Why XML data typing is hard

Joel Bender joel at spooky.emcs.cornell.edu
Tue Dec 1 20:18:46 GMT 1998


G. Ken Holman wrote:

>  In Canada, valid expressions of currency numbers are $1.47 or
>  1,47$ based on where you are.

I was under the impression that there was some standard patterns/parsers
for this stuff being designed.  So:

	<value xml:type="currency">1.5</value>

Gets parsed as if it was specified as:

	<value xml:type="currency" xml:country="Canada.English">1.5</value>

(No offense intended to those in French Canada that want to make it their
own country.)

>  I gather from Michael S-McQ in a presentation in Chicago that
>  the regular expression for a valid date (taking into account
>  days of the month and leap years) is 4801 characters long.
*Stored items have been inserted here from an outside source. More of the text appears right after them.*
Lemma row_store_implements_table_witness :
  exists rs0 d0 rs d' rows,
    Open (new_RowStore (P:=PageManager) "data/t.tbl" 80, empty_disk) = (Ok tt, (rs0, d0)) /\
    store_run sample_ops (rs0, d0) = ((spec_run 80 sample_ops empty_table).1, (rs, d')) /\
    Scan (rs, d') = (Ok rows, (rs, d')) /\
    is_scan rows (spec_run 80 sample_ops empty_table).2.
Proof.
  apply (row_store_implements_table "data/t.tbl" 80 empty_disk sample_ops).
  - apply empty_disk_fresh; [done|lia|]. apply (bool_decide_unpack _). vm_compute. done.
  - lia.
  - unfold sample_ops. repeat constructor; try (vm_compute; done || discriminate).
  - vm_compute. done.
  - vm_compute. done.
Defined.
(* ===== verification/Locks.v ===== *)
(** * Locks and transactions

    Models [src/transaction/lock_manager.cpp] and
    [src/transaction/transaction_manager.cpp]: a lock table with shared and
    exclusive row locks, the index from transactions to the rows they lock, and
    the life of a transaction.  Each method runs under the manager's mutex, so a
    concurrent execution is an interleaving of whole calls.  Lock requests never
    wait: a conflicting request is refused. *)

From S2P Require Import Prelude.

(** ** Data *)

Inductive IsolationLevel := kReadCommitted | kRepeatableRead | kSerializable.
Inductive TransactionState := kActive | kCommitted | kAborted.
#[export] Instance TransactionState_eq_dec : EqDecision TransactionState.
Proof. solve_decision. Defined.

Record Transaction := mkTransaction {
  txn_id : Z;
  isolation : IsolationLevel;
  txn_state : TransactionState
}.

Record LockEntry := mkLockEntry { shared_holders : gset Z; exclusive_holder : option Z }.
Definition no_locks : LockEntry := mkLockEntry ∅ None.

Record LockManager := mkLockManager {
  lock_table_ : gmap Z LockEntry;
  txn_locks_ : gmap Z (gset Z)
}.
Definition new_LockManager : LockManager := mkLockManager ∅ ∅.

(** ** The lock manager *)

Definition CanAcquireLocks (txn : Transaction) : bool := bool_decide (txn_state txn = kActive).
Definition CanUnlock (txn : Transaction) : bool :=
  bool_decide (txn_state txn = kActive) || bool_decide (txn_state txn = kCommitted) ||
  bool_decide (txn_state txn = kAborted).

Definition RememberTxnLockOwnership (id rid_value : Z) (txn_locks : gmap Z (gset Z)) : gmap Z (gset Z) :=
  <[id := {[rid_value]} ∪ default ∅ (txn_locks !! id)]> txn_locks.

Definition ForgetTxnLockOwnership (id rid_value : Z) (txn_locks : gmap Z (gset Z)) : gmap Z (gset Z) :=
  match txn_locks !! id with
  | None => txn_locks
  | Some rids =>
      if bool_decide (rids ∖ {[rid_value]} = ∅) then delete id txn_locks
      else <[id := rids ∖ {[rid_value]}]> txn_locks
  end.

(** Storing an entry and remembering its owner. *)
Definition grant (id rid_value : Z) (entry : LockEntry) (lm : LockManager) : LockManager :=
  mkLockManager (<[rid_value := entry]> (lock_table_ lm))
    (RememberTxnLockOwnership id rid_value (txn_locks_ lm)).
Definition ParseLeafPage (key_type : ValueType) (page : Page) : result (NodeHeader * list LeafEntry) :=
  header ← DeserializeNodeHeader (page_data page);
  _ ← check_not (negb (bool_decide (node_type header = ntLeaf))) kInvalidArgument "Expected leaf page";
  '(entries, _) ← read_loop (DeserializeLeafEntry key_type) (Z.to_nat (key_count header))
                    (page_data page) NodeHeaderSize;
  Ok (header, entries).

Definition BuildLeafPage (page_size page_id : Z) (header : NodeHeader) (entries : list LeafEntry)
  : result Page :=
  let actual_header := mkNodeHeader ntLeaf (u32 (zlen entries)) (parent_page_id header)
                         (next_leaf_page_id header) (is_root header) in
  let bytes := SerializeNodeHeader actual_header ++ concat (map SerializeLeafEntry entries) in
  _ ← check_not (page_size <? zlen bytes) kInvalidArgument "Leaf page does not fit into page size";
  Ok (mkPage page_id (page_image page_size bytes)).

(** The loop over separators and the children behind them. *)
Definition ReadChild (key_type : ValueType) : reader (Value * Z) :=
  separator ← DeserializeSeparatorKey key_type;
  child ← ReadUint64;
  mret (separator, child).

Definition ParseInternalPage (key_type : ValueType) (page : Page)
  : result (NodeHeader * InternalNodeData) :=
  header ← DeserializeNodeHeader (page_data page);
  _ ← check_not (negb (bool_decide (node_type header = ntInternal))) kInvalidArgument
        "Expected internal page";
  '(first, offset) ← ReadUint64 (page_data page) NodeHeaderSize;
  '(rest, _) ← read_loop (ReadChild key_type) (Z.to_nat (key_count header)) (page_data page) offset;
  Ok (header, mkInternalNodeData rest.*1 (first :: rest.*2)).
(* ===== verification/BStarTreeOrder.v ===== *)
(** * The order of the keys in the B*-tree

    The leaves from left to right, flattened into one sequence of marks: the
    bound in front of a leaf, then its entries.  The tree is ordered when this
    sequence is, so that an insertion, a split or a move of entries between
    neighbours adds, drops or replaces single marks of a sorted list. *)

From stdpp Require Import sorting.
From S2P Require Import Prelude Values BStarTree BStarTreePages BStarTreeHeap BStarTreeLevels.

Inductive mark :=
  | MBound (b : option Value)
  | MEntry (e : LeafEntry).

Definition mark_le (x y : mark) : Prop :=
  match x, y with
  | MBound b, MEntry e => bound_le b (entry_key e)
  | MEntry e, MBound b => exists v, b = Some v /\ value_lt (entry_key e) v
  | MEntry e, MEntry e' => entry_lt e e'
  | MBound b, MBound None => b = None
  | MBound b, MBound (Some v) => bound_le b v
  end.

(** ** Values are totally ordered *)

Lemma value_le_lt a b c : value_ltb b a = false -> value_lt b c -> value_lt a c.
Proof.
  unfold value_lt. intros Hab Hbc. destruct (value_ltb_total a b) as [E|[->|E]]; [|done|congruence].
  by eapply value_ltb_trans.
Qed.
Lemma value_lt_le a b c : value_lt a b -> value_ltb c b = false -> value_lt a c.
Proof.
  unfold value_lt. intros Hab Hbc. destruct (value_ltb_total b c) as [E|[->|E]]; [|done|congruence].
  by eapply value_ltb_trans.
Qed.
Lemma value_lt_weaken a b : value_lt a b -> value_ltb b a = false.
Proof. apply value_ltb_asym. Qed.
Lemma value_le_trans a b c : value_ltb b a = false -> value_ltb c b = false -> value_ltb c a = false.
Proof.
  intros Hab Hbc. destruct (value_ltb c a) eqn:E; [|done].
  rewrite (value_lt_le _ _ _ E Hab) in Hbc. done.
Qed.
Lemma value_lt_trans a b c : value_lt a b -> value_lt b c -> value_lt a c.
Proof. apply value_ltb_trans. Qed.

Create HintDb vorder.
#[export] Hint Resolve value_le_lt value_lt_le value_lt_weaken value_le_trans value_lt_trans value_ltb_irrefl : vorder.

#[export] Instance mark_le_trans : Transitive mark_le.
Proof.
  intros [[a|]|a] [[b|]|b] [[d|]|d]; cbn [mark_le bound_le]; unfold entry_lt; intros H1 H2; try done;
    try (destruct H1 as (? & [= <-] & H1)); try (destruct H2 as (? & [= <-] & H2)); try done;
    try (eexists; split; [done|]); eauto with vorder.
Qed.

Abbreviation sorted := (StronglySorted mark_le).

Lemma sorted_between l1 m l2 :
  sorted (l1 ++ l2) -> Forall (fun x => mark_le x m) l1 -> Forall (mark_le m) l2 -> sorted (l1 ++ m :: l2).
Proof.
  rewrite !StronglySorted_app, StronglySorted_cons.
  intros (H1 & H2 & H3) Hl1 Hl2. rewrite Forall_forall in Hl1. split_and!; try done. intros x y Hx.
  rewrite elem_of_cons. intros [->|Hy]; auto.
Qed.
Lemma sorted_drop l1 m l2 : sorted (l1 ++ m :: l2) -> sorted (l1 ++ l2).
Proof.
  rewrite !StronglySorted_app, StronglySorted_cons. intros (H1 & H2 & _ & H3).
  split_and!; try done. intros x y Hx Hy. apply H1; [done|]. by right.
Qed.
Lemma sorted_around l1 m l2 :
  sorted (l1 ++ m :: l2) -> Forall (fun x => mark_le x m) l1 /\ Forall (mark_le m) l2.
Proof.
  rewrite StronglySorted_app, StronglySorted_cons. intros (H1 & _ & H3 & _).
  split; [|done]. apply Forall_forall. intros x Hx. apply H1; [done|left].
Qed.

(** An entry may become the bound in front of itself. *)
Definition own_bound (e : LeafEntry) : mark := MBound (Some (entry_key e)).
Lemma own_bound_after e x : mark_le x (MEntry e) -> mark_le x (own_bound e).
Proof. destruct x; cbn; [done|]. unfold entry_lt. eauto. Qed.
Lemma own_bound_before e : mark_le (own_bound e) (MEntry e).
Proof. apply value_ltb_irrefl. Qed.

Lemma sorted_add_bound l1 e l2 :
  sorted (l1 ++ MEntry e :: l2) -> sorted (l1 ++ own_bound e :: MEntry e :: l2).
Proof.
  intros Hs. pose proof (sorted_around _ _ _ Hs) as [H1 H2]. apply sorted_between; [done| |].
  - eapply Forall_impl; [done|]. intros x. apply own_bound_after.
  - constructor; [apply own_bound_before|]. eapply Forall_impl; [done|]. intros x.
    apply transitivity, own_bound_before.
Qed.
Lemma sorted_raise_bound l1 b e l2 :
  sorted (l1 ++ MBound b :: MEntry e :: l2) -> sorted (l1 ++ own_bound e :: MEntry e :: l2).
Proof. intros Hs. by eapply sorted_add_bound, sorted_drop. Qed.

(** Inserting an entry into the leaf that covers its key. *)
Definition marks_of (b : option Value) (es : list LeafEntry) : list mark := MBound b :: (MEntry <$> es).
Definition bound_next (l : list mark) (key : Value) : Prop :=
  l = [] \/ exists v l', l = MBound (Some v) :: l' /\ value_lt key v.

Lemma Forall_le_via l1 m m' : Forall (fun x => mark_le x m) l1 -> mark_le m m' -> Forall (fun x => mark_le x m') l1.
Proof. intros H Hm. eapply Forall_impl; [done|]. intros x Hx. cbn in Hx. by etrans. Qed.
Lemma Forall_via_le l2 m m' : mark_le m m' -> Forall (mark_le m') l2 -> Forall (mark_le m) l2.
Proof. intros Hm H. eapply Forall_impl; [done|]. intros x Hx. by etrans. Qed.

Lemma bound_next_above l key rid :
  sorted l -> bound_next l key -> Forall (mark_le (MEntry (mkLeafEntry key rid))) l.
Proof.
  intros Hs [->|(v & l' & -> & Hv)]; [done|]. apply StronglySorted_cons in Hs as [Hl _].
  assert (mark_le (MEntry (mkLeafEntry key rid)) (MBound (Some v))) as Hm by (cbn; eauto).
  constructor; [done|]. by eapply Forall_via_le.
Qed.

Lemma sorted_insert_entry l1 b es1 es2 l2 key rid :
  sorted (l1 ++ marks_of b (es1 ++ es2) ++ l2) -> bound_le b key -> bound_next l2 key ->
  Forall (fun e => value_lt (entry_key e) key) es1 ->
  (es2 = [] \/ exists e es, es2 = e :: es /\ value_lt key (entry_key e)) ->
  sorted (l1 ++ marks_of b (es1 ++ mkLeafEntry key rid :: es2) ++ l2).
Proof.
  unfold marks_of. rewrite !fmap_app, fmap_cons, <- !app_comm_cons, <- !app_assoc, <- app_comm_cons.
  intros Hs Hb Hn H1 H2. pose proof (sorted_around _ _ _ Hs) as [Hl1 _].
  set (m := MEntry (mkLeafEntry key rid)).
  assert (mark_le (MBound b) m) as Hbm by done.
  rewrite (app_comm_cons (MEntry <$> es1)), app_assoc in Hs.
  rewrite (app_comm_cons (MEntry <$> es1)), app_assoc. apply sorted_between; [done| |].
  - apply Forall_app_2; [by eapply Forall_le_via|]. constructor; [done|]. by apply Forall_fmap.
  - apply StronglySorted_app_1_r in Hs. destruct H2 as [->|(e & es & -> & He)].
    + by apply bound_next_above.
    + rewrite fmap_cons, <- app_comm_cons in Hs. rewrite fmap_cons, <- app_comm_cons.
      apply StronglySorted_cons in Hs as [Hs _].
      assert (mark_le m (MEntry e)) as Hme by done. constructor; [done|]. by eapply Forall_via_le.
Qed.

(** ** The leaves of a tree *)

Definition entries_at (hp : heap) (s : slot) : list LeafEntry :=
  match hp !! s.2 with Some (NLeaf _ es) => es | _ => [] end.
Definition marks (hp : heap) (L : level) : list mark := L ≫= fun s => marks_of s.1 (entries_at hp s).
Definition contents (hp : heap) (L : level) : list LeafEntry := L ≫= entries_at hp.

Lemma marks_app hp L L' : marks hp (L ++ L') = marks hp L ++ marks hp L'.
Proof. apply bind_app. Qed.
Lemma marks_cons hp s L : marks hp (s :: L) = marks_of s.1 (entries_at hp s) ++ marks hp L.
Proof. done. Qed.
Lemma contents_app hp L L' : contents hp (L ++ L') = contents hp L ++ contents hp L'.
Proof. apply bind_app. Qed.
Lemma contents_cons hp s L : contents hp (s :: L) = entries_at hp s ++ contents hp L.
Proof. done. Qed.

Lemma entries_ext hp hp' s : hp' !! s.2 = hp !! s.2 -> entries_at hp' s = entries_at hp s.
Proof. unfold entries_at. by intros ->. Qed.
Lemma leaves_ext hp hp' L :
  (forall id, id ∈ L.*2 -> hp' !! id = hp !! id) -> marks hp' L = marks hp L /\ contents hp' L = contents hp L.
Proof.
  induction L as [|s L IH]; intros Hid; [done|]. rewrite !marks_cons, !contents_cons, (entries_ext hp hp').
  - destruct IH as [-> ->]; [|done]. intros id ?. apply Hid. by right.
  - apply Hid. left.
Qed.

Lemma entries_marks hp s e L : s ∈ L -> e ∈ entries_at hp s -> MEntry e ∈ marks hp L.
Proof.
  intros Hs He. apply list_elem_of_bind. exists s. split; [|done]. right. by apply list_elem_of_fmap_2.
Qed.
Lemma contents_marks hp e L : e ∈ contents hp L -> MEntry e ∈ marks hp L.
Proof. intros (s & He & Hs)%list_elem_of_bind. by eapply entries_marks. Qed.

Lemma sorted_of_entries es : sorted (MEntry <$> es) -> sorted_entries es.
Proof.
  induction es as [|e es IH]; [constructor|]. rewrite fmap_cons, StronglySorted_cons, Forall_fmap.
  intros [He Hes]. constructor; [by apply IH|done].
Qed.
Lemma sorted_marks_of b es : sorted (marks_of b es) -> sorted_entries es.
Proof. unfold marks_of. rewrite StronglySorted_cons. intros [_ Hs]. by apply sorted_of_entries. Qed.

Lemma sorted_contents hp L : sorted (marks hp L) -> sorted_entries (contents hp L).
Proof.
  induction L as [|s L IH]; [constructor|]. rewrite marks_cons, contents_cons. unfold sorted_entries.
  rewrite !StronglySorted_app. intros (H1 & H2 & H3). split_and!; [|by eapply sorted_marks_of|by apply IH].
  intros x y Hx Hy. apply (H1 (MEntry x) (MEntry y)); [|by apply contents_marks].
  right. by apply list_elem_of_fmap_2.
Qed.

(** A covered key is above everything to the left of its leaf and below
    everything to the right. *)
Lemma covered_left hp A s C key :
  sorted (marks hp (A ++ s :: C)) -> bound_le s.1 key ->
  Forall (fun e => value_lt (entry_key e) key) (contents hp A).
Proof.
  rewrite marks_app, marks_cons. intros Hs Hb. apply sorted_around in Hs as [Hs _].
  apply Forall_forall. intros e He%contents_marks. eapply Forall_forall in Hs; [|done].
  cbn in Hs. destruct Hs as (v & E & Hv). rewrite E in Hb. eauto with vorder.
Qed.
Lemma next_bound_marks hp C key :
  Forall (fun s => is_Some s.1) C -> key_below (next_bound C) key -> bound_next (marks hp C) key.
Proof.
  intros [|s C' [v Hv] _]; [by left|]. destruct s as [b id]; cbn in *. subst b. intros Hk. right. eauto.
Qed.
Lemma covered_right hp C key :
  sorted (marks hp C) -> bound_next (marks hp C) key ->
  Forall (fun e => value_lt key (entry_key e)) (contents hp C).
Proof.
  intros Hs Hn. apply Forall_forall. intros e He%contents_marks.
  pose proof (bound_next_above _ key 0 Hs Hn) as Hall.
  eapply Forall_forall in Hall; [|done]. exact Hall.
Qed.

(** ** The abstract index: a sorted list of entries *)

Fixpoint find_key (es : list LeafEntry) (key : Value) : option Z :=
  match es with
  | [] => None
  | e :: rest => if value_eqb (entry_key e) key then Some (entry_rid e) else find_key rest key
  end.
Definition add_key (es : list LeafEntry) (key : Value) (rid : Z) : list LeafEntry :=
  zinsert (position es key) (mkLeafEntry key rid) es.

Lemma value_lt_ne a b : value_lt a b -> value_eqb a b = false /\ value_eqb b a = false.
Proof.
  unfold value_lt, value_eqb. intros Hab. split; apply bool_decide_eq_false; intros ->;
    by rewrite value_ltb_irrefl in Hab.
Qed.

Lemma find_key_left es1 es key :
  Forall (fun e => value_lt (entry_key e) key) es1 -> find_key (es1 ++ es) key = find_key es key.
Proof. induction 1 as [|e es1 He _ IH]; cbn; [done|]. by rewrite (proj1 (value_lt_ne _ _ He)). Qed.
Lemma find_key_right es es2 key :
  Forall (fun e => value_lt key (entry_key e)) es2 -> find_key (es ++ es2) key = find_key es key.
Proof.
  intros H2. induction es as [|e es IH]; cbn; [|by rewrite IH].
  induction H2 as [|e es2 He _ IH2]; cbn; [done|]. by rewrite (proj2 (value_lt_ne _ _ He)).
Qed.

Lemma position_left es1 es key :
  Forall (fun e => value_lt (entry_key e) key) es1 -> position (es1 ++ es) key = zlen es1 + position es key.
Proof.
  induction 1 as [|e es1 He _ IH]; cbn [position app]; [done|]. unfold value_lt in He.
  rewrite He, IH, zlen_cons. lia.
Qed.
Lemma position_right es es2 key :
  Forall (fun e => value_lt key (entry_key e)) es2 -> position (es ++ es2) key = position es key.
Proof.
  intros H2. induction es as [|e es IH]; cbn [position app]; [|by rewrite IH].
  destruct H2 as [|e es2 He _]; cbn; [done|]. by rewrite value_ltb_asym.
Qed.

Lemma zinsert_mid {A} (l1 l2 l3 : list A) p x :
  0 <= p <= zlen l2 -> zinsert (zlen l1 + p) x (l1 ++ l2 ++ l3) = l1 ++ zinsert p x l2 ++ l3.
Proof.
  intros Hp. unfold zinsert. rewrite <- (ztake_zdrop p l2) at 1 2. rewrite <- !app_assoc.
  rewrite (app_assoc l1). rewrite ztake_app_eq, zdrop_app_eq by (rewrite zlen_app, zlen_ztake; lia).
  by rewrite <- !app_assoc.
Qed.
Lemma position_range es key : 0 <= position es key <= zlen es.
Proof.
  destruct (position_split es key) as (l1 & l2 & -> & -> & _). rewrite zlen_app.
  pose proof (zlen_nonneg l1). pose proof (zlen_nonneg l2). lia.
Qed.

Lemma add_key_mid es1 es es2 key rid :
  Forall (fun e => value_lt (entry_key e) key) es1 -> Forall (fun e => value_lt key (entry_key e)) es2 ->
  add_key (es1 ++ es ++ es2) key rid = es1 ++ add_key es key rid ++ es2.
Proof.
  intros H1 H2. unfold add_key. rewrite position_left, position_right by done.
  apply zinsert_mid, position_range.
Qed.

(** Looking the key up at its position. *)
Lemma find_at_position es key :
  sorted_entries es ->
  find_key es key = match znth es (position es key) with
                    | Some e => if value_eqb (entry_key e) key then Some (entry_rid e) else None
                    | None => None
                    end.
Proof.
  intros Hs. destruct (position_split es key) as (l1 & l2 & -> & -> & H1 & H2).
  rewrite find_key_left by done. rewrite znth_app_r, Z.sub_diag by lia.
  destruct H2 as [->|(e & l & -> & He)]; [done|]. rewrite znth_cons_0. cbn [find_key].
  destruct (value_eqb (entry_key e) key) eqn:Ee; [done|].
  apply StronglySorted_app_1_r, StronglySorted_cons in Hs as [Hl _].
  apply (find_key_right []), Forall_forall. intros x Hx. eapply Forall_forall in Hl; [|done].
  eapply value_le_lt; [done|]. exact Hl.
Qed.

(** Inserting a new key splits the entries around it. *)
Lemma add_key_split es key rid :
  find_key es key = None ->
  exists es1 es2, es = es1 ++ es2 /\ position es key = zlen es1 /\
    add_key es key rid = es1 ++ mkLeafEntry key rid :: es2 /\
    Forall (fun e => value_lt (entry_key e) key) es1 /\
    (es2 = [] \/ exists e es', es2 = e :: es' /\ value_lt key (entry_key e)).
Proof.
  intros Hf. unfold add_key. destruct (position_split es key) as (l1 & l2 & -> & -> & H1 & H2).
  exists l1, l2. unfold zinsert. rewrite ztake_app_eq, zdrop_app_eq by done. split_and!; try done.
  destruct H2 as [->|(e & l & -> & He)]; [by left|]. right. exists e, l. split; [done|].
  rewrite find_key_left in Hf by done. cbn in Hf. destruct (value_eqb (entry_key e) key) eqn:Ee; [done|].
  apply bool_decide_eq_false in Ee. destruct (value_ltb_total key (entry_key e)) as [?|[->|?]]; [done|done|congruence].
Qed.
Probably an interesting effort, what we used to call a "weekend and a case
of beer" project.  I'm sure that another notation could be found that would
reduce this significantly, roll a little grep and JavaScript together or
something :-).

This discussion is important to me because my application to test protocol
conformance needs to suck in an XML description of an "implementation under
test" and translate the '1.5' into an IEEE float that will appear on a
wire.  My app will need at least some guidence on accepting '1,5' and/or
'1.5' and/or the Japanese Unicode string that means the same thing.  The
good news for me is that I really only need to deal with SQL data types.